**What is required**
Print the data below exactly, but only the lines from the one containing "Definition obj_len (n" down to the one containing "oo_words : 0 < n;", inclusive.

Stored data entries

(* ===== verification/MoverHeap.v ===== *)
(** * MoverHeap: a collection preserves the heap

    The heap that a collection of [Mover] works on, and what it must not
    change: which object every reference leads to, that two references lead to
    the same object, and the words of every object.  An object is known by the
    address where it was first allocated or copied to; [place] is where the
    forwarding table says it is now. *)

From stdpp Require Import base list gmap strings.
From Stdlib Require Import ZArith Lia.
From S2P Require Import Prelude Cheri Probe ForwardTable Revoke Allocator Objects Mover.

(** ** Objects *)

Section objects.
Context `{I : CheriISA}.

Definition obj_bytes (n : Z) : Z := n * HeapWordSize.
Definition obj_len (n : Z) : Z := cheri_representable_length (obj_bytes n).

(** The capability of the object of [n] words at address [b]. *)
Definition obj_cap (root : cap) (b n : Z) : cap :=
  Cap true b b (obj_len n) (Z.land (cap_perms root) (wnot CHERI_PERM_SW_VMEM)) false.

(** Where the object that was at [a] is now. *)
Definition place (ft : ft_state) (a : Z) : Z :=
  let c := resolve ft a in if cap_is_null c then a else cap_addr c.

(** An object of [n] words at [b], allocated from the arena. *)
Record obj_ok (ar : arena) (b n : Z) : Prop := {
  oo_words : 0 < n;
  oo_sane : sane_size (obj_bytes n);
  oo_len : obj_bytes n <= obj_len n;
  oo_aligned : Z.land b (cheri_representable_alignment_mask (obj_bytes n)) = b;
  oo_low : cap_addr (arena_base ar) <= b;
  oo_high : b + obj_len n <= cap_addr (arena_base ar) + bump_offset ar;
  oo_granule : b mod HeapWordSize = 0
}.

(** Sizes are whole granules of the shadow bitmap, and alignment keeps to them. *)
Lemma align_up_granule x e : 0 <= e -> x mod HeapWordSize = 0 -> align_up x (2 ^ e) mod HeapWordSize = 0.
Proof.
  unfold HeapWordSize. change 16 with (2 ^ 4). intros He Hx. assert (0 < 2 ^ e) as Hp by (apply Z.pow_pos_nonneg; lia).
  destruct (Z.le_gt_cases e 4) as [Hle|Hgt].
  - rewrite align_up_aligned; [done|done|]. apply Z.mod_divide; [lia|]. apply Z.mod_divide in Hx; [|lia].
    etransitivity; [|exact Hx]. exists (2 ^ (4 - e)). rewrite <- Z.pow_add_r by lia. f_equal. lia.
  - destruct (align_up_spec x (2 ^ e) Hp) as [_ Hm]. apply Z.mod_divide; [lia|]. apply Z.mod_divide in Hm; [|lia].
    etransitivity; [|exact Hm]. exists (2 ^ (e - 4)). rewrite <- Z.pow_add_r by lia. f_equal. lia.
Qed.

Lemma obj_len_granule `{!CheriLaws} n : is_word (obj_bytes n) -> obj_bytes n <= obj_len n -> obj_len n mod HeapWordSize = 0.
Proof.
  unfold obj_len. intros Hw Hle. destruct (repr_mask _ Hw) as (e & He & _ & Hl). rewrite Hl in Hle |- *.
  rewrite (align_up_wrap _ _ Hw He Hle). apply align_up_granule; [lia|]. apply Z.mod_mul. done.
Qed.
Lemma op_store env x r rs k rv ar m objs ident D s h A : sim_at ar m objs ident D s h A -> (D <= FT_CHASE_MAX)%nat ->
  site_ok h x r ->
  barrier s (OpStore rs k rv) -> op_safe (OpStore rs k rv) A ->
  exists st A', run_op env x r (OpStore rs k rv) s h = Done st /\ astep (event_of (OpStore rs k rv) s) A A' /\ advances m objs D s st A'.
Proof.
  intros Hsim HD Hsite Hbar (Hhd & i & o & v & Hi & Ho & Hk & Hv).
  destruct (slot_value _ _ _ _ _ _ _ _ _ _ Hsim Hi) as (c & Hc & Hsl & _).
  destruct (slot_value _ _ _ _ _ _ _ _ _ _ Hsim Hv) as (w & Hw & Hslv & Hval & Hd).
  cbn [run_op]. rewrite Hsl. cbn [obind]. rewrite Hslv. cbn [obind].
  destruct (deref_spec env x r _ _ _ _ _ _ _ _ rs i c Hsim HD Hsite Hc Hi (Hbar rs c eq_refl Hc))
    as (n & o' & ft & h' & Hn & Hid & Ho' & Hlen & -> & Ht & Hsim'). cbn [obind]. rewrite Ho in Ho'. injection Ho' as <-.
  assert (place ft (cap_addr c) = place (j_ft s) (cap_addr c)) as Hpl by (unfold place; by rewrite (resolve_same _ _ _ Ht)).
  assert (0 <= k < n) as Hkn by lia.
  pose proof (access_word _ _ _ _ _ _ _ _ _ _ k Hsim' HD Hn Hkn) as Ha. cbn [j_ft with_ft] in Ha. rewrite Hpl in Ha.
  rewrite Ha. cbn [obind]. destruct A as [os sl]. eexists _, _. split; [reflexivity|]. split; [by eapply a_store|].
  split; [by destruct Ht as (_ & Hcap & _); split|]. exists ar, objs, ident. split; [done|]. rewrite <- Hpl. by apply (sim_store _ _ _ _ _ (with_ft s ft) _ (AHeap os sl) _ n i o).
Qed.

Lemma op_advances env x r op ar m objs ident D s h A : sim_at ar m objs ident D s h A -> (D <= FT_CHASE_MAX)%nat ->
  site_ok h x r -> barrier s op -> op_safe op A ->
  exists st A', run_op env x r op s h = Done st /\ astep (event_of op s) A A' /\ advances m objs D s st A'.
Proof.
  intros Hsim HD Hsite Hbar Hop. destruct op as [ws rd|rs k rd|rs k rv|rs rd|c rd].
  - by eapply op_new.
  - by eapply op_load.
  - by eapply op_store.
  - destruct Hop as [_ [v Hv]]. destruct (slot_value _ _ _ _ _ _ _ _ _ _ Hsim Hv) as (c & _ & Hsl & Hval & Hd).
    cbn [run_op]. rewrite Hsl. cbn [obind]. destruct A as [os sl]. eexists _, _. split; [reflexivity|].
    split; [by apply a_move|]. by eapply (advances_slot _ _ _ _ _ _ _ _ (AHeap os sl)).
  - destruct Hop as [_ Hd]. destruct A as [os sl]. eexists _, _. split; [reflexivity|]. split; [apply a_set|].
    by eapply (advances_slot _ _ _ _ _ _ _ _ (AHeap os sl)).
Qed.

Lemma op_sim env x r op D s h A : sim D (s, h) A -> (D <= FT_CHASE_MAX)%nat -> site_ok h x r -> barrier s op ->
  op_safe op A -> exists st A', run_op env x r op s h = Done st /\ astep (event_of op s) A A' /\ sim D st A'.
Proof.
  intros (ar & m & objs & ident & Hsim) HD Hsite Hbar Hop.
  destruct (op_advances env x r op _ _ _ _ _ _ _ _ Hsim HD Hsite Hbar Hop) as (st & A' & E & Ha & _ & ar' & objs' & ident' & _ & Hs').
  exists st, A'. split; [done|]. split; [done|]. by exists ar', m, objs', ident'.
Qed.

**Solved exercise**
Definition obj_len (n : Z) : Z := cheri_representable_length (obj_bytes n).

(** The capability of the object of [n] words at address [b]. *)
Definition obj_cap (root : cap) (b n : Z) : cap :=
  Cap true b b (obj_len n) (Z.land (cap_perms root) (wnot CHERI_PERM_SW_VMEM)) false.

(** Where the object that was at [a] is now. *)
Definition place (ft : ft_state) (a : Z) : Z :=
  let c := resolve ft a in if cap_is_null c then a else cap_addr c.

(** An object of [n] words at [b], allocated from the arena. *)
Record obj_ok (ar : arena) (b n : Z) : Prop := {
  oo_words : 0 < n;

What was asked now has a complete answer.